De fato, poderíamos ter aí um caminho para uma discussão legítima. Mas não foi essa a informação que permaneceu nas manchetes, e sim o “não conheço ninguém” do início do texto, junto com sua declaração de ser “cristão”, o que traz flashbacks arrepiantes da eleição de 2010. E o ex-governador, claro, tem interesse que seja essa sua posição divulgada.
É o aborto como direito de escolha previsto em lei e como questão de saúde pública que deve ser debatido pela sociedade brasileira. Mais de um milhão de interrupções voluntárias de gestação são realizadas ilegalmente por ano no Brasil, segundo estimativas do Sistema Único de Saúde (SUS), independentemente da vontade do candidato — ou de qualquer candidatura.

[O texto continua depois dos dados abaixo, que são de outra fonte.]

(* ===== verification/Queue.v ===== *)
(** * pwned-lib/operation.*, operationexception.*, semaphore.hpp, operationqueue.hpp

    The queue that runs operations in threads of their own.  The threads are a step function
    ([step]) on an explicit state: the executor, one thread per operation, the main thread in
    [waitForScheduled] and [waitForFinished], and the thread that reads the keyboard and calls
    [pause], [resume] and [cancel].  A critical section without a wait inside is one step;
    [cancel] keeps the mutex while it waits, so it is several, and so is [pause], whose loop
    over the running operations takes no lock at all. *)

From S2P Require Import Prelude PriorityQueue.
From stdpp Require Import options.

(** ** [OperationException] *)

Record OperationException := MkException { mMsg : list byte; mCode : Z }.
Definition exception_OK : Z := 0.
Definition QueueNotSet : Z := 1.
Definition OperationException_ctor (message : list byte) (code : Z) : OperationException := MkException message code.
Definition what (e : OperationException) : list byte := mMsg e.
Definition code (e : OperationException) : Z := mCode e.

(** ** [Semaphore] *)

Record Semaphore := MkSemaphore { sem_capacity : Z }.

Definition Semaphore_ctor (capacity : Z) : Semaphore := MkSemaphore capacity.
Definition capacity (s : Semaphore) : Z := sem_capacity s.
Definition setCapacity (c : Z) (s : Semaphore) : Semaphore :=
  if 0 <? c then MkSemaphore (u32 (c - sem_capacity s)) else s.
Definition sem_notify (s : Semaphore) : Semaphore := MkSemaphore (u32 (sem_capacity s + 1)).
(** [wait]: blocks while the capacity is 0. *)
Definition sem_wait (s : Semaphore) : option Semaphore :=
  if sem_capacity s =? 0 then None else Some (MkSemaphore (u32 (sem_capacity s - 1))).

(** ** [Operation] *)

(** A pointer to an operation; [priority] is set by the constructors and never changes. *)
Record OpPtr := MkPtr { op_id : nat; priority : Z }.

#[export] Instance OpPtr_eq_decision : EqDecision OpPtr.
Proof. solve_decision. Defined.

Record Operation := MkOp {
  op_isRunning : bool; op_isFinished : bool; op_isCancelled : bool; op_isPaused : bool;
  op_queue : bool (* [queue != nullptr] *) }.
(** When the program has ended, its files are the outputs of all conversions. *)
Lemma returned_files s : working_ok s -> mainThread (p_queue s) = Returned ->
  exists out : list (list byte * list PHC), NoDup out.*1 /\
    p_files s = list_to_map (prod_map id phc_file <$> out) ∪ files0 /\
    Forall (fun e => (lookup_file (snd e) /\ snd e <> []) /\ files0 !! fst e = None) out /\
    (sum_list_with (fun e => length (snd e)) out <= sum_list_with (fun d => length (lines (text content d))) ds)%nat /\
    forall v, sum_Z ((fun e => count_of (snd e) v) <$> out) =
      sum_Z ((fun d => occurrences (hashes MD5 d (text content d) (lines (text content d))) v) <$> ds).
Proof.
  intros [Hq Hok] Hret. pose proof (w_main _ _ _ Hq) as Hm. rewrite Hret in Hm. destruct Hm as ([_ _ Hlog] & _).
  destruct (collect (fun d => hashes MD5 d (text content d) (lines (text content d))) (p_files s) ds) as (out & Hnd & Hall & Hnone & Hlen & Hsum);
    [by eapply NoDup_fmap_1|done|..].
  { intros d Hd. apply list_elem_of_lookup in Hd as [i Hd].
    assert (i < length (p_tasks s))%nat as Hlt by (rewrite (to_length _ _ _ _ Hok); by eapply lookup_lt_Some).
    destruct (lookup_lt_is_Some_2 _ _ Hlt) as [task Ht]. destruct (to_each _ _ _ _ Hok _ _ _ Hd Ht) as (_ & _ & Hpc).
    assert (task_done task = true) as Hdone.
    { apply (to_log _ _ _ _ Hok (MkPtr i (op_priority content d))); [|done]. rewrite Hlog. unfold queue_ops.
      apply elem_of_lookup_imap. by exists i, d. }
    unfold task_done in Hdone. destruct (t_pc task); try done.
    destruct Hpc as (before & after & m & Hl & Ha & Hm & Hw). rewrite (Ha eq_refl), app_nil_r in Hl.
    exists m. split; [done|]. by rewrite Hl. }
  exists out. split_and!; [done| | | |done].
  3: { etransitivity; [exact Hlen|]. clear - MD5. induction ds as [|d l IH]; [done|]. cbn [sum_list_with].
    pose proof (valid_hashes_length MD5 (new_reader (open_stream (text content d)) (options d)) (lines (text content d))).
    unfold hashes at 1. lia. }
  - apply map_eq. intros p. assert ((prod_map id phc_file <$> out).*1 = out.*1) as Hfst.
    { clear. induction out as [|e o IH]; [done|]. csimpl. by rewrite IH. }
    rewrite Forall_forall in Hall. destruct (decide (p ∈ out.*1)) as [Hin|Hin].
    + apply list_elem_of_fmap in Hin as (e & -> & He). destruct (Hall e He) as (-> & _). symmetry.
      apply lookup_union_Some_l. apply elem_of_list_to_map_1; [by rewrite Hfst|]. apply list_elem_of_fmap. by exists e.
    + rewrite lookup_union_r by (apply not_elem_of_list_to_map_1; by rewrite Hfst).
      destruct (decide (Exists (fun d => Exists (fun k => p = name d k) (seqZ 1 (2 ^ 31 - 1))) ds)) as [Hex|Hno].
      * apply Exists_exists in Hex as (d & Hd & (k & Hk%elem_of_seqZ & ->)%Exists_exists).
        rewrite names_free by (done || lia). apply (Hnone d); [done|lia|done].
      * apply (to_else _ _ _ _ Hok). intros d k Hd Hk ->. apply Hno, Exists_exists. exists d. split; [done|].
        apply Exists_exists. exists k. split; [|done]. apply elem_of_seqZ. lia.
  - eapply Forall_impl; [exact Hall|]. intros e (_ & Hf & d & k & Hd & Hk & ->). split; [done|]. by apply names_free.
Qed.
End program.

(** The conversions of [main] write into one directory. *)
Lemma converter_main_directory tree o ds d d' : converter_main tree o = Some ds -> d ∈ ds -> d' ∈ ds ->
  dstPath d = dstPath d' /\ outputExt d = outputExt d'.
Proof.
  unfold converter_main. intros Hm Hd Hd'. repeat case_decide; simplify_eq.
  apply list_elem_of_fmap in Hd as (f & -> & _), Hd' as (f' & -> & _). done.
Qed.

Cálculos da OMS (Organização Mundial de Saúde) indicam que a taxa de mortalidade em decorrência de abortos induzidos varia de 0,2 a 1,2 mortes a cada 100 mil abortos nos países onde a prática é legalizada e, portanto, segura. Naqueles onde não é, o número sobe para 330 mortes a cada 100 mil abortos.
No Brasil, apenas aquelas que possuem recursos financeiros têm acesso à clínicas especializadas. Elas podem pagar não só pelo tratamento médico, mas também pelo silêncio. Ou seja, quem realmente está à mercê das interrupções inseguras são as mulheres pobres, para quem a legislação atual, defendida por Campos, pode significar uma sentença de morte.
Por outro lado, uma pesquisa feita em 2007 pela OMS (Organização Mundial da Saúde) demonstra que nos países onde o aborto é permitido por lei, o número de procedimentos tende a cair – com exceção de Cuba e do Vietnã, onde o acesso a métodos contraceptivos é bastante restrito. Há um crescimento inicial, pela demanda reprimida, e depois isso se estabiliza e há uma diminuição subsequente.
Como cada candidatura vai lidar com essa questão?
Afirmar-se “cristão” ou “pai” ou “mãe” não é resposta, é subterfúgio. Legalizar o aborto deve ser tema da eleição sim, mas junto com um debate de projeto de país e de acesso à direitos e de distribuição da riqueza.